Jorge Forbes
Artigo publicado na revista WELCOME Congonhas, novembro de 2008 – ano 2 – número 20
Passamos a viver em um mundo sem limites naturais. Ontem, tínhamos mais vontades que possibilidades; hoje, invertemos essa lógica, podemos mais do que conseguimos querer, ou absorver. E isso em todos os domínios. Por exemplo, na indústria, novos produtos são lançados independentemente da necessidade do mercado, mas, sim, pela necessidade da própria produção, tais como os telefones celulares e as máquinas fotográficas. Novos medicamentos não buscam mais a cura, mas a melhoria do normal; é a medicina cosmética que vai do banal botox ao último tipo de respirador artificial, paradoxal promessa, muitas vezes, de um sofrimento prolongado. Quem não podia ter filhos, agora pode; quem não andava, agora corre; o coração que não batia foi trocado e agora bate. Pela primeira vez na história da civilização o homem pode realmente acabar com a vida na Terra; não se trata mais de uma ameaça inconseqüente.
Nesse mundo tecnológico, onde muitos enxergavam o final da subjetividade que seria deslocada pelo império das máquinas, o que ocorre é exatamente o contrário: um novo tipo de responsabilidade se impõe. Uma responsabilidade ainda mais baseada em critérios subjetivos que antes, uma vez que não pode se sustentar nos limites dos fatos, pois os fatos vão além dos limites. Não cabe mais a expressão constrita e aliviadora de um médico, à cabeceira de um doente, retirando o estetoscópio do ouvido e dizendo: “Fizemos tudo o que estava ao nosso alcance”. Sabemos que, nesse novo tempo de impensado avanço tecnológico, há sempre mais a fazer, daí estar nas mãos de cada um a responsabilidade pelo limite.

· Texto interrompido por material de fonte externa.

(** ** Vote requests *)

(** A granted request: what it says about the peer. *)
Lemma requestVote_granted now rf args rf' reply' :
  RequestVoteRequestHandler now rf args zero_RequestVoteReply = (rf', reply') ->
  me rf' = me rf /\ peers rf' = peers rf /\
  if rvr_VoteGranted reply' then
    rvr_Term reply' = rva_Term args /\ currentTerm rf' = rva_Term args
    /\ currentTerm rf <= rva_Term args
    /\ (currentTerm rf = rva_Term args -> votedFor rf = -1)
    /\ votedFor rf' = rva_CandidateId args /\ voteCnt rf' = voteCnt rf
    /\ stored rf' = (rva_Term args, rva_CandidateId args)
    /\ role rf' = (if currentTerm rf <? rva_Term args then Follower else role rf)
  else evolves rf rf'.
Proof.
  intros Hh. destruct (requestVote_eval now rf args zero_RequestVoteReply) as (r & Hr & Hterm & Hgr).
  rewrite Hh in Hr. injection Hr as -> ->.
  set (rf1 := if currentTerm rf <? rva_Term args then _ else rf) in *.
  assert (evolves rf rf1) as Hev.
  { subst rf1. destruct (_ <? _); [by eapply evolves_follower | apply evolves_refl]. }
  assert (rf1 = if currentTerm rf <? rva_Term args then toFollower (rva_Term args) rf else rf) as Hrf1 by done.
  destruct (rvr_VoteGranted r) eqn:E; cbn [ballot].
  2: { split; [apply Hev |]. split; [apply Hev |]. by apply evolves_persist. }
  split; [apply Hev |]. split; [apply Hev |]. rewrite stored_persist.
  apply proj1 in Hgr. destruct (Hgr eq_refl) as (Ht1 & Hv1 & _).
  change (currentTerm (persist (rf1 <| lastHeartbeatTime := now |> <| votedFor := rva_CandidateId args |>)))
    with (currentTerm rf1).
  assert (currentTerm rf1 = rva_Term args) as Ht.
  { rewrite Hrf1 in *. destruct (Z.ltb_spec (currentTerm rf) (rva_Term args)); [rewrite toFollower_term in * |]; lia. }
  pose proof (ev_term _ _ Hev).
  assert (voteCnt rf1 = voteCnt rf) as Hvc.
  { rewrite Hrf1. destruct (_ <? _); [|done]. unfold toFollower. by destruct (_ <? _). }
  assert (role rf1 = if currentTerm rf <? rva_Term args then Follower else role rf) as Hro.
  { rewrite Hrf1. destruct (_ <? _); [|done]. apply toFollower_role. }
  repeat split; try done; try lia.
  - intros Heq. destruct (ev_same _ _ Hev) as [Hv _]; lia.
  - cbn. by rewrite Ht.
Qed.

Lemma call_ok_mono s s' c :
  granted s ⊆ granted s' ->
  (forall rf', nodes s' !! c_src c = Some rf' ->
     exists rf, nodes s !! c_src c = Some rf /\ currentTerm rf <= currentTerm rf') ->
  call_ok s c -> call_ok s' c.
Proof.
  intros Hg Hn. unfold call_ok. destruct (c_rpc c) as [args reply|?|?]; try done.
  intros (? & Ht & Hr). split; [done |]. split.
  - intros rf' (rf & Hrf & Hle)%Hn. specialize (Ht rf Hrf). lia.
  - intros r Hrep Hgr. destruct (Hr r Hrep Hgr) as (? & ? & ?). repeat split; try done. by apply Hg.
Qed.

(** Peer [i] gives a vote, to a candidate or to itself. *)
Lemma inv_vote s i rf rf' t c :
  inv s -> nodes s !! i = Some rf ->
  me rf' = me rf -> peers rf' = peers rf -> currentTerm rf' = t -> currentTerm rf <= t ->
  (currentTerm rf = t -> votedFor rf = -1 /\ ((i, t, c) ∈ granted s \/ (t, i) ∉ elected s)) ->
  votedFor rf' = c -> stored rf' = (t, c) -> 0 <= c ->
  (role rf' = Leader -> role rf = Leader /\ currentTerm rf = t) ->
  let s' := (set_node i rf' s) <| granted := (i, t, c) :: granted s |> in
  count_ok s' i rf' -> inv s'.
Proof.
  intros I Hi Hme Hp Ht Hle Hfree Hv Hst Hc Hlead s' Hcount.
  pose proof (inv_node s I i rf Hi) as [Ome Op Om Od Ob Oe Ol _].
  assert (granted s ⊆ granted s') as Hg by (by apply list_subseteq_cons).
  assert (forall t0 c0, (i, t0, c0) ∈ granted s -> t0 <= t /\ (t0 = t -> (t, i) ∈ elected s /\ currentTerm rf = t)) as Hold.
  { intros t0 c0 Hin. destruct (Om _ _ Hin) as [Hle0 Heq0]. split; [lia |]. intros ->.
    assert (currentTerm rf = t) as Heq by lia. split; [|done].
    destruct (Hfree Heq) as [Hv1 _]. destruct (Heq0 (eq_sym Heq)) as [Hv2|Hel]; [|by rewrite <- Heq].
    apply (inv_range s I) in Hin. lia. }
  assert (slot s' i t c) as Hslot.
  { intros t0 c0. cbn. intros [[= -> ->]|Hin]%elem_of_cons; [split; [lia | by left] |].
    destruct (Hold _ _ Hin) as [? Hel]. split; [lia |]. intros ->. right. by apply Hel. }
  split.
  - cbn. rewrite length_insert. apply I.
  - intros j rj. cbn. intros [(<- & <- & _)|[Hne Hj]]%list_lookup_insert_Some.
    + split; try congruence; try done.
      * by rewrite Ht, Hv.
      * by rewrite Hst.
      * rewrite Hst, Ht. cbn. lia.
      * intros t0 Hel. rewrite Hst. cbn. apply Oe in Hel. lia.
      * intros Hr. destruct (Hlead Hr) as [Hl Heq]. rewrite Ht, <- Heq. by apply Ol.
    + apply (node_ok_mono s); try done; [|by apply I].
      intros t0 c0. cbn. intros [[= -> _ _]|Hin]%elem_of_cons; done.
  - intros cl Hcl. apply (call_ok_mono s); [done | | by apply I].
    cbn. intros r [(Heq & <- & _)|[Hne Hj]]%list_lookup_insert_Some; [|exists r; split; [done | lia]].
    exists rf. rewrite <- Heq. split; [done | lia].
  - apply I.
  - intros j t0 Hin. apply (quorum_mono s); [done | by apply (inv_thread s I)].
  - intros t0 j Hin. apply (quorum_mono s); [done | by apply (inv_elected s I)].
  - intros j t0 c0. cbn. intros [[= -> -> ->]|Hin]%elem_of_cons; [done | by eapply I].
  - assert (forall c0, (i, t, c0) ∈ granted s -> c0 = c) as Hone.
    { intros c0 Hin. destruct (Hold _ _ Hin) as [_ Hel]. destruct (Hel eq_refl) as [Hel1 Heq].
      destruct (Hfree Heq) as [_ [Hin2|Hno]]; [by eapply (inv_once s I) | done]. }
    intros j t0 c1 c2. cbn. intros [[= -> -> ->]|H1]%elem_of_cons [[= ]|H2]%elem_of_cons; subst; try done.
    + symmetry. by apply Hone.
    + by apply Hone.
    + by eapply (inv_once s I).
Qed.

O difícil é exatamente essa responsabilidade pessoal pelo limite, tanto mais que viemos de uma vivência recente onde tudo se explicava pelas estatísticas e pelos exames. Na medicina os exemplos são mais facilmente perceptíveis. Você ia a um médico – ainda é assim –, ele lhe examinava, mas não dizia nada antes de ver os resultados de uma longa lista de exames laboratoriais e de imagens. Quando tudo estava pronto, ele lhe dizia: “Os seus exames mostram que…” O curioso, é que se você fosse ao médico da sala ao lado, os mesmos exames poderiam “mostrar” algo muito diferente, o que levava a muitos a terem ao menos três médicos, um terceiro para desempatar essa medicina de votação. Ora, ora, ora, o que começa a ficar claro é que se não quisermos fabricar atletas com Alzheimer e outros sofrimentos, temos que saber que os exames não mostram por si nada, eles sempre são interpretados, e não cabe se irresponsabilizar nessa interpretação. Curiosamente, a tão valorizada medicina baseada em evidências só aumenta o comprometimento da pessoa do médico, mesmo quando ele não o queira.
É de uma nova ética que precisamos todos nessa época do homem desbussolado da globalização, uma ética não mais baseada no princípio divino das coisas, ou no princípio racional, que o substituiu, mas uma ética que poderíamos chamar, com Hans Jonas, de uma ética do Princípio Responsabilidade.